Like an invisible fire, the pandemic is raging across the world, and has forced many students to rethink and reassess their plans. Despite growing up in Florida, I have attended college in the Northeast. With the current strategy of preventing the spread of COVID-19 through state ban lists and the increase of cases in Florida, my school has made the difficult decision not to let me on campus until Florida’s cases decrease.
As a rising senior, with my perfect final year already planned, I have been scrambling to figure out what to do. Do I take all my classes online without waiting for the ban to be lifted? Do I cut my losses and take the semester off, hoping that I will be able to return to campus in the spring? With these questions swirling in my head, my college has recently decided to hold the entire fall semester remotely and I’ll be heading back, completing the first half of my senior year in front of a computer.
The impact this virus has had on me goes beyond my course work. My life has been uprooted since March when colleges sent students home, and I went to Massachusetts to “wait it out.” Now five months later, I still wonder how I will get home to my family safely or when I’ll be able to see any of my college friends again.

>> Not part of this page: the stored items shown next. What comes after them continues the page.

(** ** The entries of [analyzeWordAll] *)

Lemma collectResults_entry : forall l w options r,
  In r (MorphologicalAnalyzer.collectResults l w options) ->
  exists a m x,
    In a l
    /\ Analyzer.match_ a w = Ok true
    /\ Analyzer.extractMorphology a w options = Ok m
    /\ createWord (tagString (Analyzer.partOfSpeech a)) w = Ok x
    /\ r = mkAnalysisResult w (Analyzer.partOfSpeech a) (Some m) (Some x)
             (Some (MorphologicalAnalyzer.calculateConfidence a w)) []
             (Some (Analyzer.name a)).
Proof.
  induction l as [|a l IH]; simpl; intros w options r H; [contradiction|].
  assert (Hrest : In r (MorphologicalAnalyzer.collectResults l w options) ->
    exists a0 m x,
      (a = a0 \/ In a0 l)
      /\ Analyzer.match_ a0 w = Ok true
      /\ Analyzer.extractMorphology a0 w options = Ok m
      /\ createWord (tagString (Analyzer.partOfSpeech a0)) w = Ok x
      /\ r = mkAnalysisResult w (Analyzer.partOfSpeech a0) (Some m) (Some x)
               (Some (MorphologicalAnalyzer.calculateConfidence a0 w)) []
               (Some (Analyzer.name a0))).
  { intro Hr. destruct (IH _ _ _ Hr) as [a0 [m [x [Ha0 Hp]]]].
    exists a0, m, x. split; [now right | exact Hp]. }
  destruct (Analyzer.match_ a w) as [[|]|e] eqn:Em; try (now apply Hrest).
  unfold MorphologicalAnalyzer.buildResult, bind in H.
  destruct (Analyzer.extractMorphology a w options) as [m|e] eqn:Ex;
    [|now apply Hrest].
  destruct (createWord (tagString (Analyzer.partOfSpeech a)) w) as [x|e]
    eqn:Ec; [|now apply Hrest].
  destruct H as [<-|H]; [|now apply Hrest].
  exists a, m, x. auto.
Qed.

(** Without [includeFeatures], no analyzer reports a plural or an
    accusative. *)
Lemma extractMorphology_featuresOff : forall a,
  In a ALL_MORPHOLOGICAL_ANALYZERS ->
  forall w options m,
  BaseMorphologicalAnalyzer.featuresOff options = true ->
  Analyzer.extractMorphology a w options = Ok m ->
  isPlural m = false /\ isAccusative m = false.
Proof.
  intros a H w options m Hoff E. each_analyzer H; simpl in E;
    [ unfold NounMorphologicalAnalyzer.extractMorphology in E
    | unfold VerbMorphologicalAnalyzer.extractMorphology in E
    | unfold AdjectiveMorphologicalAnalyzer.extractMorphology in E
    | unfold AdverbMorphologicalAnalyzer.extractMorphology in E
    | unfold ArticleMorphologicalAnalyzer.extractMorphology in E
    | unfold ConjunctionMorphologicalAnalyzer.extractMorphology in E
    | unfold InterjectionMorphologicalAnalyzer.extractMorphology in E
    | unfold NumeralMorphologicalAnalyzer.extractMorphology in E
    | unfold PrepositionMorphologicalAnalyzer.extractMorphology in E
    | unfold PronounMorphologicalAnalyzer.extractMorphology in E ];
    unfold BaseMorphologicalAnalyzer.extractMorphology in E;
    rewrite Hoff in E;
    match type of E with
    | (if ?b then _ else _) = _ => destruct b; [discriminate E|]
    end;
    injection E as <-; split; reflexivity.
Qed.

Lemma insert_desc_map_In : forall (A B : Type) (key : A -> Q) (f : A -> B)
    x y l,
  In y (map f (insert_desc key x l)) <-> y = f x \/ In y (map f l).
Proof.
  intros A B key f x y l. rewrite !in_map_iff. split.
  - intros [z [Hz Hin]]. apply insert_desc_In in Hin.
    destruct Hin as [->|Hin]; [now left|]. right. now exists z.
  - intros [->|[z [Hz Hin]]].
    + exists x. split; [reflexivity|]. apply insert_desc_In. now left.
    + exists z. split; [exact Hz|]. apply insert_desc_In. now right.
Qed.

I’m stuck, albeit in a more privileged way than others. It’s still frustrating when I leave the house wearing my mask only to see others not taking this seriously, despite the science backing up mask use to combat spread. Without everyone mitigating the risks by wearing a mask or social distancing, the impacts will only continue to grow.
In the GeoHazard curriculum modules, students are able to change conditions in models like the Wildfire Explorer and the Hurricane Explorer and observe how Earth systems like fires and hurricanes are affected. Students can also use tactics to mitigate the impact the hazards have on populations and environments, like adding helitacks and fire lines in the Wildfire Explorer. But there isn’t a fire line for a pandemic, just guidelines and a far-off vaccine.
We’re able to measure the impact of this pandemic in numbers of those infected and lives lost. We also can track human behavior through mask mandates, limiting the number of people that can gather, and contact tracing. But there isn’t a way to measure the emotional effects of these life-changing events, to predict and assess how the impacts will change students like me for years to come.
It’s hard to see what will happen by the next year or even the end of 2020. But understanding how other hazards are studied or treated, as well as the role of humans in mitigating the effects is a kind of comfort for me. In a time when people are grasping at whatever they can for answers, looking at what’s already there may be a place to start.